■ **Instructions for the task**
Please transcribe the line with "(** [recordDecision(decision, result, options)]" and the lines after it through the end of the listing below, keeping both ends and nothing more.

■ **Data**

━━━━━━

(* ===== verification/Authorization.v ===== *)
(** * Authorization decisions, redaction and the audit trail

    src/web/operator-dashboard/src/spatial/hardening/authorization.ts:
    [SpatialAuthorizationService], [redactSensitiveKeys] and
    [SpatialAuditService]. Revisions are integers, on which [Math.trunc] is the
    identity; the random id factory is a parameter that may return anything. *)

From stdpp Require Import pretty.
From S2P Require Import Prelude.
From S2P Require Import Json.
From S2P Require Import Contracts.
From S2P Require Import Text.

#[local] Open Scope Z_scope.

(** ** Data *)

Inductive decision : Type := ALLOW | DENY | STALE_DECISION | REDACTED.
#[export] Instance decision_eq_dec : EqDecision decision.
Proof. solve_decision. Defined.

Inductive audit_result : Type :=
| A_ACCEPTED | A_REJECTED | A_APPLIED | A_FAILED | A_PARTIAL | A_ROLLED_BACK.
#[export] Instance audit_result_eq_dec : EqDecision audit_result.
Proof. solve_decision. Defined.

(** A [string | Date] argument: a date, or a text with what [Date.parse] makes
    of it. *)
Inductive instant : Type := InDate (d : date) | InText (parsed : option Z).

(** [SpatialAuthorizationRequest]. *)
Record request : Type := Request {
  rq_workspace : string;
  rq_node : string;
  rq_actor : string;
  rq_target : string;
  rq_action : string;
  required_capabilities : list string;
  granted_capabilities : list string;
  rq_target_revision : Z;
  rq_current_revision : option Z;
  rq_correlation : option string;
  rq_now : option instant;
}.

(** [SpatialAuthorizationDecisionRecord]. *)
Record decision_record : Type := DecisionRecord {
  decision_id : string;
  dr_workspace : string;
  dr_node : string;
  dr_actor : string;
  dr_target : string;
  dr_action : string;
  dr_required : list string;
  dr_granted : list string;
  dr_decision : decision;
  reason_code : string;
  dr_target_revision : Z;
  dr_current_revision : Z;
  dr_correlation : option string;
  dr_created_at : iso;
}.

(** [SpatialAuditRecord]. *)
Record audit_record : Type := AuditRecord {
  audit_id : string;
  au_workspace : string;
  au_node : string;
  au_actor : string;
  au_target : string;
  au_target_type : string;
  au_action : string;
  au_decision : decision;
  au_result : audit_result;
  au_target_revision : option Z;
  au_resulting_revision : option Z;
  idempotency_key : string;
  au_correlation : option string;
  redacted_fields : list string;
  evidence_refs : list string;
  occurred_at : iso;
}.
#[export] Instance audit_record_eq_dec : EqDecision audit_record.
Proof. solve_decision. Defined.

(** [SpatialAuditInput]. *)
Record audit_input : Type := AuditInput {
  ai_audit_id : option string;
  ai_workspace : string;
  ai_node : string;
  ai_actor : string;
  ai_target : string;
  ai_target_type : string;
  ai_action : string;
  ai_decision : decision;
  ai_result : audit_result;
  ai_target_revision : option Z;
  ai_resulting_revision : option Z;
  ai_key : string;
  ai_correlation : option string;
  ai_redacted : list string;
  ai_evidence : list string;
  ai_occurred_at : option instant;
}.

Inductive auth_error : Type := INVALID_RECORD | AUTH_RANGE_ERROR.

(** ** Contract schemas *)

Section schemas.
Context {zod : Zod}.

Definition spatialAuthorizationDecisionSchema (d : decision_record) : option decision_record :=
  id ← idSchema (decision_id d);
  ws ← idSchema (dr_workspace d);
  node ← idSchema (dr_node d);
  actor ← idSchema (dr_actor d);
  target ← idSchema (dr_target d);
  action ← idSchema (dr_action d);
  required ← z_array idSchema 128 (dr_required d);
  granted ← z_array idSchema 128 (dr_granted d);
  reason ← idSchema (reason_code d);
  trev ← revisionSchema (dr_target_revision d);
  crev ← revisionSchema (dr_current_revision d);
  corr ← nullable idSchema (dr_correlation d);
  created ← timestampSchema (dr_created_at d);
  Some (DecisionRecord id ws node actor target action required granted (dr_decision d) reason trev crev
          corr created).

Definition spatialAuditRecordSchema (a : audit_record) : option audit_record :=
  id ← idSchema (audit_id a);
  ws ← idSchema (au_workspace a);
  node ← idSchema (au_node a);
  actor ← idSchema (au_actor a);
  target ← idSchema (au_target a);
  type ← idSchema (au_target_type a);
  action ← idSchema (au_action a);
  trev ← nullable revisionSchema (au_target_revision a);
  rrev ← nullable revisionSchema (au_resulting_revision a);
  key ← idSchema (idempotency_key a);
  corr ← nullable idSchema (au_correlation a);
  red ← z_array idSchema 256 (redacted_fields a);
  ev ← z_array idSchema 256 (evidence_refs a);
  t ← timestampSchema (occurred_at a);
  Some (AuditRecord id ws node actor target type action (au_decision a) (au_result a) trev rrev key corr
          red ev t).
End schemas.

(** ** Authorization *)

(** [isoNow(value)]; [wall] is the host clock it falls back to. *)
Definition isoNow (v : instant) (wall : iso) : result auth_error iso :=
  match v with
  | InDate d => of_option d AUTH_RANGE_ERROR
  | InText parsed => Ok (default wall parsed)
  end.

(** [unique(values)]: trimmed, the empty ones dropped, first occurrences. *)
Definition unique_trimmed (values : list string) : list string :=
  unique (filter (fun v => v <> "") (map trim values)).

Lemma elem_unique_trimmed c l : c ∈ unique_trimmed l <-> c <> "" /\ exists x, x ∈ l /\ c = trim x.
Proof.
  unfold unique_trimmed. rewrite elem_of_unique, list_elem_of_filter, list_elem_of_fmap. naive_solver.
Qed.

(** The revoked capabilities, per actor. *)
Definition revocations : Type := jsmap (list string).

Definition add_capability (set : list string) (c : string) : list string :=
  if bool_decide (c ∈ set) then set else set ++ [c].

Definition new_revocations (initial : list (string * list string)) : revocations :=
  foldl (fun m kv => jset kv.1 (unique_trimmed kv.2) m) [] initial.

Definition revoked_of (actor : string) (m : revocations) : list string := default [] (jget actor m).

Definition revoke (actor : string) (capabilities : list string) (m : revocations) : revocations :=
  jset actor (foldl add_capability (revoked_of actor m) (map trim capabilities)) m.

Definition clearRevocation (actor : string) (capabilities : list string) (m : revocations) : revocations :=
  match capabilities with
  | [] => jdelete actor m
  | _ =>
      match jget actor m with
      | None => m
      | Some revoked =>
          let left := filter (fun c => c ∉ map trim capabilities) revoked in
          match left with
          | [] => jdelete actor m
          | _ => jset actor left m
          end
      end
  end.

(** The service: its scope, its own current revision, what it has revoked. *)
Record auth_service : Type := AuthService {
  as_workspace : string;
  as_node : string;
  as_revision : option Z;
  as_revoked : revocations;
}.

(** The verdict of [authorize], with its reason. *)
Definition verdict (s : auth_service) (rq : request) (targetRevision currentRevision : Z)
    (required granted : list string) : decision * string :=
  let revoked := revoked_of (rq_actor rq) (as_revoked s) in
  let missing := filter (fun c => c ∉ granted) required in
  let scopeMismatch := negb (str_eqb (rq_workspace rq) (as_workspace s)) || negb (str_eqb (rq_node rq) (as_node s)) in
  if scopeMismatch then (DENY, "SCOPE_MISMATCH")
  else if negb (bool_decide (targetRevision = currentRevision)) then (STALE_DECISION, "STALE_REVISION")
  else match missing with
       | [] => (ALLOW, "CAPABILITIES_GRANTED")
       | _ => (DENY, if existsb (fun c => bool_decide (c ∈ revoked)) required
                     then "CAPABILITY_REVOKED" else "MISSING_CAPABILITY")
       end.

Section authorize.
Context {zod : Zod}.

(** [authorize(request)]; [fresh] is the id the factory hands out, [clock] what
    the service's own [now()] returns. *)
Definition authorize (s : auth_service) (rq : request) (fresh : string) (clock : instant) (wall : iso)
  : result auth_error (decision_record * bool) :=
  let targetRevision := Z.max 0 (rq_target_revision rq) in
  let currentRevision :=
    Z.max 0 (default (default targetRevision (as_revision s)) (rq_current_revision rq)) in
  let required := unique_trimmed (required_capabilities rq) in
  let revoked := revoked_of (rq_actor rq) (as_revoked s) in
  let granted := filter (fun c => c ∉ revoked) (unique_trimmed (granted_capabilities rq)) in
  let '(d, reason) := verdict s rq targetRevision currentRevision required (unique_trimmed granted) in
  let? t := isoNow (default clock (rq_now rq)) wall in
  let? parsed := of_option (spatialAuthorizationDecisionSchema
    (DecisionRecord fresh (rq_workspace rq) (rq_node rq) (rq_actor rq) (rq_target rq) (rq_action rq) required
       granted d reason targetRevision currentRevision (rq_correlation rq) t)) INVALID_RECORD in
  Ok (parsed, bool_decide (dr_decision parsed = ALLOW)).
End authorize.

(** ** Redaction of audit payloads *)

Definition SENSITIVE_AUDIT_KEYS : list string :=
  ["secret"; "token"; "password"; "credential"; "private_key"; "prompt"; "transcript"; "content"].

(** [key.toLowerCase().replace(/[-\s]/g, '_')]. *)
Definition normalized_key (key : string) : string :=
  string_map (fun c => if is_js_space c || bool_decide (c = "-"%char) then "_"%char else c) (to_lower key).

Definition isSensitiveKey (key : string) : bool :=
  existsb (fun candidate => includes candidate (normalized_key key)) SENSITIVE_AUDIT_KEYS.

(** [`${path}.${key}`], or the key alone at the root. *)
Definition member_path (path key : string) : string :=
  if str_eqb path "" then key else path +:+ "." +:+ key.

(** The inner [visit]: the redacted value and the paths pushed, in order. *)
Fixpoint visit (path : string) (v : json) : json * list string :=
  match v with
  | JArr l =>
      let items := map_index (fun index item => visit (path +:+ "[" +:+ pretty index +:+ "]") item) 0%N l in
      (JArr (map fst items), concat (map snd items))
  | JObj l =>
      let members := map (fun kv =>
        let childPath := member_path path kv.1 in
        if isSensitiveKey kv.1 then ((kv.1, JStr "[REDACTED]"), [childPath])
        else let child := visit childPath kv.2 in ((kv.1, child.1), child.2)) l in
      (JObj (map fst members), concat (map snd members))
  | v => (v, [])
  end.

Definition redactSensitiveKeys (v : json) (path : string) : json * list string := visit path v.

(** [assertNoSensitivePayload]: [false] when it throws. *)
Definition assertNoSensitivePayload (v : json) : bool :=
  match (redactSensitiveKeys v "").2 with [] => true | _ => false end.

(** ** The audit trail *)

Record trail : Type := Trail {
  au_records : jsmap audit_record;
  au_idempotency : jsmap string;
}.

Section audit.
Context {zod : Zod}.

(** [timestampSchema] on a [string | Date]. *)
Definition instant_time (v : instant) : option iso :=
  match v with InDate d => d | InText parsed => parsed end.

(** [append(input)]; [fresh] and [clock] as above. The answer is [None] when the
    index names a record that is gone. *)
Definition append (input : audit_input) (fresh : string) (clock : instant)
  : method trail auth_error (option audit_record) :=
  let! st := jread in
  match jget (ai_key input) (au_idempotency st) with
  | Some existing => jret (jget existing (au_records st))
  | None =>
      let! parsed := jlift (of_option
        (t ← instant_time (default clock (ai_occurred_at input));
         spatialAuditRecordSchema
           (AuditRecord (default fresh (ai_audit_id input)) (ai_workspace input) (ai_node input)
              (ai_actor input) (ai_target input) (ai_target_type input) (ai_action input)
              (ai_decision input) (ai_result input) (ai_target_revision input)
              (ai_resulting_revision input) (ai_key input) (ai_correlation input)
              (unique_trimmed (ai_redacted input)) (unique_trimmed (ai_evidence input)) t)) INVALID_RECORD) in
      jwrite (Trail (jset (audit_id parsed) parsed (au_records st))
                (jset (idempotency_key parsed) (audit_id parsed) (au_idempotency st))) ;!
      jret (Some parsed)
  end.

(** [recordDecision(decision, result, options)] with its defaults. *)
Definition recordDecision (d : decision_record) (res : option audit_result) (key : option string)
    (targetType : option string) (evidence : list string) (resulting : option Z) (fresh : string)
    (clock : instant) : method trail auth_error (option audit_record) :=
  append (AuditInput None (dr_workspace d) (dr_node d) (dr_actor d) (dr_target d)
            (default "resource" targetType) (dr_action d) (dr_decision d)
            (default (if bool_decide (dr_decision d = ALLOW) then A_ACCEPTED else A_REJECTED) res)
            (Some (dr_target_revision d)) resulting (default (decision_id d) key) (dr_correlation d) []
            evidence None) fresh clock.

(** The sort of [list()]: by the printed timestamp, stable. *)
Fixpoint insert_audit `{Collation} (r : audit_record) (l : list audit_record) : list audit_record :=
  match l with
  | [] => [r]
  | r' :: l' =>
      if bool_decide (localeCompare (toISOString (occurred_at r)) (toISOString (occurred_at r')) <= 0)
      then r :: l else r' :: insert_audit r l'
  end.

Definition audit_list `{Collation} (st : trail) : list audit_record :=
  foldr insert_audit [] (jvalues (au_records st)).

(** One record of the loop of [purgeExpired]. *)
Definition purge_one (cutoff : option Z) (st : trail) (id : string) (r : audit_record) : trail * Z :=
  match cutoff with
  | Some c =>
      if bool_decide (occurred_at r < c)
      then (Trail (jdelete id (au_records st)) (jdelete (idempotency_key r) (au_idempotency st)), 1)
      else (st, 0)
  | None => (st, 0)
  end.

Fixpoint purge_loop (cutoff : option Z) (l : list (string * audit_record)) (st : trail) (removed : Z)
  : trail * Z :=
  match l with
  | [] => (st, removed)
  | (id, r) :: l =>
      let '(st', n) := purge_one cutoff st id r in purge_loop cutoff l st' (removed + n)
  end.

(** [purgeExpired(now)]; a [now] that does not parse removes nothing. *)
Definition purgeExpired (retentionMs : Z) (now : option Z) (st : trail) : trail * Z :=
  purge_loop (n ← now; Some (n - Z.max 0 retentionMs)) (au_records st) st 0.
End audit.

━━━━━━

■ **Task answer**
(** [recordDecision(decision, result, options)] with its defaults. *)
Definition recordDecision (d : decision_record) (res : option audit_result) (key : option string)
    (targetType : option string) (evidence : list string) (resulting : option Z) (fresh : string)
    (clock : instant) : method trail auth_error (option audit_record) :=
  append (AuditInput None (dr_workspace d) (dr_node d) (dr_actor d) (dr_target d)
            (default "resource" targetType) (dr_action d) (dr_decision d)
            (default (if bool_decide (dr_decision d = ALLOW) then A_ACCEPTED else A_REJECTED) res)
            (Some (dr_target_revision d)) resulting (default (decision_id d) key) (dr_correlation d) []
            evidence None) fresh clock.

(** The sort of [list()]: by the printed timestamp, stable. *)
Fixpoint insert_audit `{Collation} (r : audit_record) (l : list audit_record) : list audit_record :=
  match l with
  | [] => [r]
  | r' :: l' =>
      if bool_decide (localeCompare (toISOString (occurred_at r)) (toISOString (occurred_at r')) <= 0)
      then r :: l else r' :: insert_audit r l'
  end.

Definition audit_list `{Collation} (st : trail) : list audit_record :=
  foldr insert_audit [] (jvalues (au_records st)).

(** One record of the loop of [purgeExpired]. *)
Definition purge_one (cutoff : option Z) (st : trail) (id : string) (r : audit_record) : trail * Z :=
  match cutoff with
  | Some c =>
      if bool_decide (occurred_at r < c)
      then (Trail (jdelete id (au_records st)) (jdelete (idempotency_key r) (au_idempotency st)), 1)
      else (st, 0)
  | None => (st, 0)
  end.

Fixpoint purge_loop (cutoff : option Z) (l : list (string * audit_record)) (st : trail) (removed : Z)
  : trail * Z :=
  match l with
  | [] => (st, removed)
  | (id, r) :: l =>
      let '(st', n) := purge_one cutoff st id r in purge_loop cutoff l st' (removed + n)
  end.

(** [purgeExpired(now)]; a [now] that does not parse removes nothing. *)
Definition purgeExpired (retentionMs : Z) (now : option Z) (st : trail) : trail * Z :=
  purge_loop (n ← now; Some (n - Z.max 0 retentionMs)) (au_records st) st 0.
End audit.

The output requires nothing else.